How does Jacksonville’s past impact its future?

That was the question on the minds of JCCI Forward members when the organization of future leaders within Jacksonville Community Council, Inc. (JCCI), organized a trolley tour of historic downtown buildings last week. The idea was to introduce the future to the past and encourage planners to look to history for lessons when they write the city’s next chapter.

If you’ve been working in downtown Jacksonville for 30 years, you might know a lot of this information. But in an effort to solidify the history of the oldest big city in Florida and paint small pictures inside a rich mosaic for those who don’t, history guru Joel McEachin of the City’s Planning Commission led two trolleys on a tour of 48 downtown buildings. The trip ended with lunch and a panel discussion atop the JEA building, which has a 360-degree view of Jacksonville — a perch that one panelist, Emily Lisska, executive director of the Jacksonville Historical Society, said “everyone should see our city from.”

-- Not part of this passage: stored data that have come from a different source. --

Lemma along_resolve_loop z i l copy : along (resolve_loop z i copy l).
Proof.
  revert copy. induction l as [|m l IH]; intros copy; simpl; [auto with along|].
  unfold resolve_smaller, resolve_larger, resolve_equal, with_prepared, send_intention_error_event.
  solve_along.
Qed.
#[local] Hint Resolve along_resolve_loop : along.

Lemma along_process z a b : along (process_exchange_intentions z a b).
Proof.
  unfold process_exchange_intentions. cbv zeta. generalize (sort_desc b). intros bs.
  apply along_bind; [apply _| |intros; solve_along].
  generalize 0%nat. generalize (sort_desc a). intros as_.
  induction as_ as [|i as_ IH]; intros n; simpl; [auto with along|].
  unfold resolve_matched_intentions. solve_along.
Qed.

(** The end of a block takes the pools along every such relation. *)
Lemma along_on_finalize : along on_finalize.
Proof.
  pose proof along_process. unfold on_finalize. solve_along; by intros s.
Qed.

(** Registering an intention does not touch the pools. *)
Lemma register_pools origin a b x l d s :
  pools (snd (Exchange.sell origin a b x l d s)) = pools s /\
  pools (snd (Exchange.buy origin a b x l d s)) = pools s.
Proof.
  destruct origin as [|w|]; [done| |done]. destruct (exchange_results w a b x l d s) as [-> ->].
  unfold sell_result, buy_result. cbv zeta. split; by repeat case_match.
Qed.
End exchange.

(** ** Relations between states of the chain *)

Section chain.
Context {C : Type} `{MultiCurrency C} `{ShareTokenRegistry C}.

(** Nothing is minted, burnt or registered. *)
Definition untouched (c c' : C) : Prop :=
  (forall x, total_issuance x c' = total_issuance x c) /\
  (forall name, shared_asset name c' = shared_asset name c).

#[export] Instance untouched_preorder : PreOrder untouched.
Proof.
  split; [by split|]. intros c1 c2 c3 [Ia Sa] [Ib Sb]. split; intros; by rewrite ?Ib, ?Sb.
Qed.

Lemma transfer_untouched {native} `{!MultiCurrencyLaws C} `{!ShareTokenRegistryLaws C native}
    c f t a (s s' : C) :
  transfer c f t a s = (Ok tt, s') -> untouched s s'.
Proof. intros T. split; intros; [by eapply transfer_issuance|by eapply transfer_shared]. Qed.
End chain.

(** Reserving and locking funds do not change what is issued or registered. *)
Class FundsUntouched (C : Type) `{MultiCurrency C} `{ShareTokenRegistry C} `{MultiReservable C}
    `{MultiLockable C} : Prop := {
  reserve_untouched c w a (s : C) : untouched s (snd (reserve c w a s));
  unreserve_untouched c w a (s : C) : untouched s (unreserve c w a s);
  repatriate_untouched c f t a (s : C) : untouched s (snd (repatriate_reserved c f t a s));
  set_lock_untouched l c w a (s s' : C) : set_lock l c w a s = (Ok tt, s') -> untouched s s';
  remove_lock_untouched l c w (s s' : C) : remove_lock l c w s = (Ok tt, s') -> untouched s s'
}.

(** ** The share-token registry and the hooks, lifted *)

Definition lift_registry {S C} `{Lens S C} `{ShareTokenRegistry C} : ShareTokenRegistry S := {|
  shared_asset name s := shared_asset name (lens_get s);
  get_or_create_shared_asset name l ed := zoom (get_or_create_shared_asset name l ed)
|}.
Definition lift_handler {S C} `{Lens S C} `{AMMHandler C} : AMMHandler S := {|
  on_create_pool a b := zoom (on_create_pool a b);
  on_trade a b x y l s := lens_set (on_trade a b x y l (lens_get s)) s
|}.

Lemma lift_registry_laws {S C} native `{LensLaws S C} `{ShareTokenRegistryLaws C native} :
  @ShareTokenRegistryLaws S native lift_currency lift_registry.
Proof.
  split; unfold same_balances; simpl; intros *;
    intros Hrun%zoom_Ok; destruct Hrun as (c0 & Hrun & ->); rewrite ?lens_get_set; intros.
  - by eapply shared_asset_created.
  - by eapply shared_asset_frame.
  - by eapply shared_asset_balances.
  - by eapply transfer_shared.
  - by eapply deposit_shared.
  - by eapply withdraw_shared.
Qed.
Lemma lift_handler_laws {S C} `{LensLaws S C} `{AMMHandlerLaws C} :
  @AMMHandlerLaws S lift_currency lift_registry lift_handler.
Proof.
  split; unfold same_balances; simpl; intros *.
  - intros Hrun%zoom_Ok. destruct Hrun as (c0 & Hrun & ->). rewrite ?lens_get_set.
    by eapply on_create_pool_quiet.
  - rewrite ?lens_get_set. apply on_trade_quiet.
Qed.

(** ** The XYK pallet and a relation on its chain *)

(** What a relation has to allow: the operations the XYK pallet calls. *)
Class ChainMoves (C : Type) `{MultiCurrency C} `{ShareTokenRegistry C} `{AMMHandler C}
    (R : C -> C -> Prop) : Prop := {
  chain_preorder :: PreOrder R;
  chain_transfer c f t a s s' : transfer c f t a s = (Ok tt, s') -> R s s';
  chain_deposit c w a s s' : deposit c w a s = (Ok tt, s') -> R s s';
  chain_withdraw c w a s s' : withdraw c w a s = (Ok tt, s') -> R s s';
  chain_register name l ed s t s' : get_or_create_shared_asset name l ed s = (Ok t, s') -> R s s';
  chain_on_create a b s s' : on_create_pool a b s = (Ok tt, s') -> R s s';
  chain_on_trade a b x y l s : R s (on_trade a b x y l s)
}.

Section xyk.
Context {C : Type}.
Context `{MultiCurrency C} `{ShareTokenRegistry C} `{AMMHandler C} `{CanCreatePool C}.
Context `{AssetPairAccountIdFor} `{XykMath} `{FeeMath} `{FixedPoint} `{AMMProvided}.
Context {cfg : XykConfig} `{!AMMProvidedLaws}.
Implicit Types s : XykState C.

Section moves.
Context (R : C -> C -> Prop) `{!ChainMoves C R}.

Lemma chain_discount t c c' : discount_paid t c c' -> R c c'.
Proof. unfold discount_paid. case_match; [apply chain_withdraw|]. by intros ->. Qed.

Lemma chain_trade t x y l c c1 c2 c3 a f g z a' f' g' z' :
  discount_paid t (on_trade x y (t_amount t) (t_amount_out t) l c) c1 ->
  transfer a f g z c1 = (Ok tt, c2) -> transfer a' f' g' z' c2 = (Ok tt, c3) -> R c c3.
Proof.
  intros Hd%chain_discount T1%(chain_transfer (R := R)) T2%(chain_transfer (R := R)).
  etransitivity; [apply (chain_on_trade (R := R))|].
  etransitivity; [exact Hd|]. by etransitivity.
Qed.
Lemma chain_execute_sell t s s' : Xyk.execute_sell t s = (Ok tt, s') -> R (chain s) (chain s').
Proof. intros (c1 & c2 & Hd & T1 & T2 & _)%execute_sell_Ok. by eapply chain_trade. Qed.
Lemma chain_execute_buy t s s' : Xyk.execute_buy t s = (Ok tt, s') -> R (chain s) (chain s').
Proof. intros (c1 & c2 & Hd & T1 & T2 & _)%execute_buy_Ok. by eapply chain_trade. Qed.

(** Every extrinsic takes the chain along the relation. *)
Lemma chain_dispatch origin call s r s' :
  dispatch origin call s = (r, s') -> R (chain s) (chain s').
Proof.
  intros Hrun. destruct r as [[]| |].
  2,3: by rewrite (dispatch_rollback _ _ _ _ _ Hrun).
  destruct call; simpl in Hrun.
  - apply create_pool_Ok in Hrun as (who & bm & t & c1 & c2 & c3 & c4 & _ & _ & _ & _ & _ & _ &
      _ & _ & Hreg & Hhook & T1 & T2 & D & _).
    apply (chain_register (R := R)) in Hreg. apply (chain_on_create (R := R)) in Hhook.
    apply (chain_transfer (R := R)) in T1, T2. apply (chain_deposit (R := R)) in D.
    do 4 (etransitivity; [eassumption|]). done.
  - apply add_liquidity_Ok in Hrun as (who & t & bm & c1 & c2 & _ & _ & _ & _ & _ & _ & _ & T1 & T2 & D & _).
    apply (chain_transfer (R := R)) in T1, T2. apply (chain_deposit (R := R)) in D.
    do 2 (etransitivity; [eassumption|]). done.
  - apply remove_liquidity_Ok in Hrun as (who & t & oa & ob & c1 & c2 & _ & _ & _ & _ & _ &
      _ & _ & _ & _ & T1 & T2 & W & _).
    apply (chain_transfer (R := R)) in T1, T2. apply (chain_withdraw (R := R)) in W.
    do 2 (etransitivity; [eassumption|]). done.
  - apply sell_Ok in Hrun as (w & t & _ & _ & He). by eapply chain_execute_sell.
  - apply buy_Ok in Hrun as (w & t & _ & _ & He). by eapply chain_execute_buy.
Qed.
End moves.

(** Assets other than the native one and the share tokens are neither minted nor burnt,
    and a registered share token stays registered. *)
Definition conserved (c c' : C) : Prop :=
  (forall p t, wide p -> pair_token p c = Some t -> pair_token p c' = Some t) /\
  (forall x, x <> NativeAssetId -> (forall p, wide p -> pair_token p c' <> Some x) ->
     total_issuance x c' = total_issuance x c).

#[export] Instance conserved_preorder : PreOrder conserved.
Proof.
  split; [by split|]. intros c1 c2 c3 [Ta Ia] [Tb Ib]. split; [by eauto|].
  intros x Hn Hx. rewrite Ib by done. apply Ia; [done|]. intros p Hp Ht. by apply (Hx p), Tb.
Qed.
Lemma untouched_conserved c c' : untouched c c' -> conserved c c'.
Proof. intros [Hi Hs]. split; unfold pair_token; intros; by rewrite ?Hs, ?Hi. Qed.
Lemma untouched_quiet c c' : untouched c c' -> quiet c c'.
Proof. intros [Hi Hs]. split; unfold pair_token; intros; by rewrite ?Hs, ?Hi. Qed.

Context `{!MultiCurrencyLaws C} `{!ShareTokenRegistryLaws C NativeAssetId} `{!AMMHandlerLaws C}
  `{!AssetPairAccountIdLaws} `{!XykMathLaws} `{!XykConfigOk}.

Lemma withdraw_conserved w a (c c' : C) : withdraw NativeAssetId w a c = (Ok tt, c') -> conserved c c'.
Proof.
  intros W. split; intros.
  - unfold pair_token. by rewrite (withdraw_shared _ _ _ _ _ _ W).
  - by eapply (withdraw_frame _ _ _ _ _ x W).
Qed.
Lemma pool_updated_conserved p t s s' : pool_updated p t s s' -> conserved (chain s) (chain s').
Proof.
  intros [Hp _ Ht Hi Hb Htk _ _ _]. split.
  - intros q tq Hq Htq. destruct (pair_cases p q Hp Hq) as [[_ Hn]|[_ Hn]].
    + unfold pair_token in *. rewrite Hn in *. destruct Hb; congruence.
    + by destruct (Ht q Hq Hn) as [-> _].
  - intros x _ Hx. apply Hi. intros ->. by apply (Hx p).
Qed.

(** A trade of the XYK pallet conserves the assets. *)
Lemma trade_conserved t x y l (c c1 c2 c3 : C) a f g z a' f' g' z' :
  discount_paid t (on_trade x y (t_amount t) (t_amount_out t) l c) c1 ->
  transfer a f g z c1 = (Ok tt, c2) -> transfer a' f' g' z' c2 = (Ok tt, c3) -> conserved c c3.
Proof.
  intros Hd T1%transfer_untouched T2%transfer_untouched.
  assert (Ho : untouched c (on_trade x y (t_amount t) (t_amount_out t) l c)).
  { destruct (on_trade_quiet x y (t_amount t) (t_amount_out t) l c) as [Hi Hs].
    split; intros; [apply Hi|apply Hs]. }
  etransitivity; [by apply untouched_conserved|].
  transitivity c1; [|apply untouched_conserved; by transitivity c2].
  revert Hd. unfold discount_paid. case_match; [apply withdraw_conserved|]. by intros ->.
Qed.

Lemma execute_sell_sound t s s' :
  Xyk.execute_sell t s = (Ok tt, s') ->
  (pools_ok s -> pools_ok s') /\ conserved (chain s) (chain s').
Proof.
  intros (c1 & c2 & Hd & T1 & T2 & Hs & _)%execute_sell_Ok. split; [|by eapply trade_conserved].
  intros Hok. eapply pools_ok_quiet; eauto using trade_quiet.
Qed.
Lemma execute_buy_sound t s s' :
  Xyk.execute_buy t s = (Ok tt, s') ->
  (pools_ok s -> pools_ok s') /\ conserved (chain s) (chain s').
Proof.
  intros (c1 & c2 & Hd & T1 & T2 & Hs & _)%execute_buy_Ok. split; [|by eapply trade_conserved].
  intros Hok. eapply pools_ok_quiet; eauto using trade_quiet.
Qed.
Lemma dispatch_conserved origin call s r s' :
  pools_ok s -> wide (call_pair call) -> dispatch origin call s = (r, s') ->
  conserved (chain s) (chain s').
Proof.
  intros Hok Hw Hrun. destruct r as [[]| |].
  2,3: by rewrite (dispatch_rollback _ _ _ _ _ Hrun).
  destruct call; simpl in Hrun, Hw.
  - apply create_pool_updates in Hrun as [t ?]; eauto using pool_updated_conserved.
  - apply add_liquidity_updates in Hrun as [t ?]; eauto using pool_updated_conserved.
  - apply remove_liquidity_updates in Hrun as [t ?]; eauto using pool_updated_conserved.
  - apply sell_Ok in Hrun as (w & t & _ & _ & He). by eapply execute_sell_sound.
  - apply buy_Ok in Hrun as (w & t & _ & _ & He). by eapply execute_buy_sound.
Qed.
End xyk.

(** ** The LBP pallet mints nothing *)

Section lbp.
Context {C : Type}.
Context `{MultiCurrency C} `{MultiLockable C} `{BlockNumberProvider C} `{ShareTokenRegistry C}
  `{MultiReservable C}.
Context `{AssetPairAccountIdFor} `{LbpMath} `{FeeMath} `{AMMProvided} `{CreatePoolOrigin}.
Context {cfg : LbpConfig} {native : AssetId}.
Context `{!MultiCurrencyLaws C} `{!ShareTokenRegistryLaws C native} `{!FundsUntouched C}
  `{!AMMProvidedLaws}.
Implicit Types s : LbpState C.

Here are the cool things I learned from the tour:

The St. James Building was built in 1912 and designed by the most prolific architect of downtown Jacksonville, Henry John Klutho, who was working in New York when he read that a city in Florida was continuing to rebuild 10 years after a great fire and looking for good architects. St. James was built as a Cohen’s and was the largest building in the city at the time of construction and the ninth largest department store in the country. The Cohen brothers (not the filmmakers) were pioneers in the downtown-as-commerce center concept. It is listed on the national register of historic places.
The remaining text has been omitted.